ON THE SPECTRUM. A child with autism spectrum disorder (ASD) might have trouble communicating verbally, paying attention to others, or controlling their stress and anxiety. These difficulties can affect the child’s social life and their success in school.
Now, a team of researchers from robotics startup LuxAI have created QTrobot, a bot designed to help children with autism learn valuable social skills. They plan to present the results of a QTrobot study at RO-MAN 2018, a symposium on robot and human interactive communication, on August 28.
"CUTIE." QTrobot is just over two feet tall, with a humanoid body and a screen where a person's face would be. Not only can the bot see, hear, and talk, it can also communicate non-verbally, projecting facial expressions onto its screen and gesturing with its body.
For their QTrobot study, the LuxAI researchers enlisted 15 ASD-diagnosed children between the ages of 4 and 14. These children engaged in two interviews, each less than 5 minutes long, one with QTrobot and the other with a human.
During these sessions, the interviewer started by asking the child their name and three questions about themselves.

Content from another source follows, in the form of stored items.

Lemma elf_struct_roundtrip_witness :
  length (encode Elf64_Rela [[16]; [42]; [-8]]) = 24%nat /\
  decode Elf64_Rela (encode Elf64_Rela [[16]; [42]; [-8]]) = [[16]; [42]; [-8]].
Proof.
  apply (elf_struct_roundtrip "Elf64_Rela" Elf64_Rela [[16]; [42]; [-8]]).
  - vm_compute. tauto.
  - apply (bool_decide_unpack _). vm_compute. exact I.
Defined.

(** C38: the packing macros of common/elfhead.h are inverse to the unpacking
    ones on the values their fields can hold, and the packed value fits the
    field it is stored in: [st_info] (one byte), [r_info] of ELF32 (24-bit
    symbol, 8-bit type) and ELF64 (32-bit symbol, 32-bit type), [m_info] of
    both classes. *)
Theorem elf_macros_roundtrip :
  (forall bind type, uint 4 bind -> uint 4 type ->
     let i := ELF64_ST_INFO bind type in
     uint 8 i /\ ELF64_ST_BIND i = bind /\ ELF64_ST_TYPE i = type) /\
  (forall sym type, uint 24 sym -> uint 8 type ->
     let i := ELF32_R_INFO sym type in
     uint 32 i /\ ELF32_R_SYM i = sym /\ ELF32_R_TYPE i = type) /\
  (forall sym type, uint 32 sym -> uint 32 type ->
     let i := ELF64_R_INFO sym type in
     uint 64 i /\ ELF64_R_SYM i = sym /\ ELF64_R_TYPE i = type) /\
  (forall sym size, uint 24 sym -> uint 8 size ->
     let i := ELF32_M_INFO 32 sym size in
     uint 32 i /\ ELF32_M_SYM i = sym /\ ELF32_M_SIZE i = size) /\
  (forall sym size, uint 56 sym -> uint 8 size ->
     let i := ELF64_M_INFO sym size in
     uint 64 i /\ ELF64_M_SYM i = sym /\ ELF64_M_SIZE i = size).
Proof.
  split_and!.
  - apply st_info_pack.
  - apply r_info32_pack.
  - apply r_info64_pack.
  - intros. by apply m_info_pack.
  - intros. by apply m_info_pack.
Qed.

Lemma elf_macros_roundtrip_witness :
  ELF64_R_SYM (ELF64_R_INFO 7 42) = 7 /\ ELF64_R_TYPE (ELF64_R_INFO 7 42) = 42 /\
  ELF64_ST_BIND (ELF64_ST_INFO 1 2) = 1 /\ ELF64_ST_TYPE (ELF64_ST_INFO 1 2) = 2.
Proof.
  destruct elf_macros_roundtrip as (Hst & _ & Hr & _).
  destruct (Hr 7 42) as (_ & H1 & H2); [by vm_compute|by vm_compute|].
  destruct (Hst 1 2) as (_ & H3 & H4); [by vm_compute|by vm_compute|]. done.
Defined.
Definition reloc_table_ok (e : string * list (string * Z)) : bool :=
  distinctb String.eqb (fst <$> e.2) &&
  (existsb (String.eqb e.1) ambiguous_machines || distinctb Z.eqb (snd <$> e.2)).

Lemma reloc_tables_ok : forallb reloc_table_ok reloc_tables = true.
Proof. vm_compute. reflexivity. Qed.

Lemma reloc_tables_below :
  forallb (fun '(_, t, num) => forallb (fun '(_, v) => (0 <=? v) && (v <? num)) t)
    reloc_tables_num = true.
Proof. vm_compute. reflexivity. Qed.

(** The tags of a group, without its range markers and counts. *)
Definition range_markers : list string :=
  ["DT_VALRNGLO"; "DT_VALNUM"; "DT_ADDRRNGLO"; "DT_ADDRNUM"; "DT_VERSIONTAGNUM"; "DT_EXTRANUM"].
Definition tags_of (t : list (string * Z)) : list (string * Z) :=
  List.filter (fun '(n, _) => negb (existsb (String.eqb n) range_markers)) t.
Definition index_below (idx : Z -> Z) (num : Z) (t : list (string * Z)) : bool :=
  forallb (fun '(_, tag) => (0 <=? idx tag) && (idx tag <? num)) t.

Lemma index_below_spec idx num t n tag :
  index_below idx num t = true -> In (n, tag) t -> 0 <= idx tag < num.
Proof.
  unfold index_below. rewrite forallb_forall. intros H Hin.
  specialize (H _ Hin). simpl in H. zbool. lia.
Qed.
(* ===== verification/ElfMachine.v ===== *)
(** * ElfMachine: the machine-specific constants of common/elfhead.h

    [ElfConsts] has the constants every machine shares and the relocation types; this
    file has the rest of the header: the flags, section and segment types, dynamic tags
    and symbol types of particular machines, a table per group in source order, and the
    two macros that take them apart.  The generic part of the header reserves ranges
    and masks for processors and operating systems; the theorems show that the
    machine-specific values stay inside them. *)

From S2P Require Import Prelude ElfConsts.

(** A constant of a table, by its name. *)
Definition constant (t : list (string * Z)) (n : string) : Z := default (-1) (value_of_name t n).

Definition SHT_LOPROC : Z := constant sh_type_values "SHT_LOPROC".
Definition SHT_HIPROC : Z := constant sh_type_values "SHT_HIPROC".
Definition PT_LOOS : Z := constant p_type_values "PT_LOOS".
Definition PT_HIOS : Z := constant p_type_values "PT_HIOS".
Definition PT_LOPROC : Z := constant p_type_values "PT_LOPROC".
Definition PT_HIPROC : Z := constant p_type_values "PT_HIPROC".
Definition DT_LOPROC : Z := constant d_tag_values "DT_LOPROC".
Definition DT_HIPROC : Z := constant d_tag_values "DT_HIPROC".
Definition STT_LOOS : Z := constant st_type_values "STT_LOOS".
Definition STT_LOPROC : Z := constant st_type_values "STT_LOPROC".
Definition STT_HIPROC : Z := constant st_type_values "STT_HIPROC".
Definition SHN_LOPROC : Z := constant shn_values "SHN_LOPROC".
Definition SHN_HIPROC : Z := constant shn_values "SHN_HIPROC".
Definition SHF_MASKOS : Z := constant sh_flags_values "SHF_MASKOS".
Definition SHF_MASKPROC : Z := constant sh_flags_values "SHF_MASKPROC".
Definition PF_MASKOS : Z := constant p_flags_values "PF_MASKOS".
Definition PF_MASKPROC : Z := constant p_flags_values "PF_MASKPROC".

Definition EF_ARM_EABIMASK : Z := 0xff000000.

(** ** The tables *)

(** *** Motorola 68k *)

Definition m68k_e_flags : list (string * Z) :=
  [ ("EF_CPU32", 0x00810000) ].


(** *** SPARC *)

Definition sparc_st_type : list (string * Z) :=
  [ ("STT_SPARC_REGISTER", 13) ].

Definition sparc_e_flags : list (string * Z) :=
  [ ("EF_SPARCV9_MM", 3); ("EF_SPARCV9_TSO", 0); ("EF_SPARCV9_PSO", 1); ("EF_SPARCV9_RMO", 2);
    ("EF_SPARC_LEDATA", 0x800000); ("EF_SPARC_EXT_MASK", 0xFFFF00);
    ("EF_SPARC_32PLUS", 0x000100); ("EF_SPARC_SUN_US1", 0x000200);
    ("EF_SPARC_HAL_R1", 0x000400); ("EF_SPARC_SUN_US3", 0x000800) ].

Definition sparc_d_tag : list (string * Z) :=
  [ ("DT_SPARC_REGISTER", 0x70000001) ].

Definition DT_SPARC_NUM : Z := 2.

(** *** MIPS *)

Definition mips_e_flags : list (string * Z) :=
  [ ("EF_MIPS_NOREORDER", 1); ("EF_MIPS_PIC", 2); ("EF_MIPS_CPIC", 4); ("EF_MIPS_XGOT", 8);
    ("EF_MIPS_64BIT_WHIRL", 16); ("EF_MIPS_ABI2", 32); ("EF_MIPS_ABI_ON32", 64);
    ("EF_MIPS_NAN2008", 1024); ("EF_MIPS_ARCH", 0xf0000000) ].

Then, they told the child a short story and asked the child if they liked it. Finally, the interviewer asked the child to imitate them as they made four gestures (for example, lifting their right arm).
HUMAN VS. MACHINE. The researchers set out to answer two questions based on these interviews:
- Did the children pay attention to and imitate the robot as well as they did the human?
- Did the robot help decrease the children's repetitive or stereotyped behaviors, such as hand flapping?
To determine the answers, the researchers counted the number of times the child gazed at the interviewer, measuring the duration of each gaze. They also counted the number of times the child effectively imitated the interviewers' gestures and the number of times the child engaged in repetitive or stereotyped behaviors, as well as the number of repetitions.
They found that the children looked at the robot for longer overall and imitated it just as much as they did the human. The children also engaged in fewer repetitive or stereotyped behaviors when they were interacting with the bot.
JUST A NOVELTY? The researchers note in their paper that the results suggest that QTrobot could be useful in helping children with ASD develop social skills. However, there's also a chance that the short duration of the interviews had an impact on the results — the children might have lost interest in the bot over a longer period of time.
And the researchers aren't sure yet whether using the QT bot would be as beneficial to children with ASD as proven interventions such as social skills classes and cognitive behavioral therapy. They suggest the need for longer-term studies to really determine QTrobot's potential, but for now, it looks a robot could be an effective way to improve an ASD-diagnosed child's ability to interact with humans.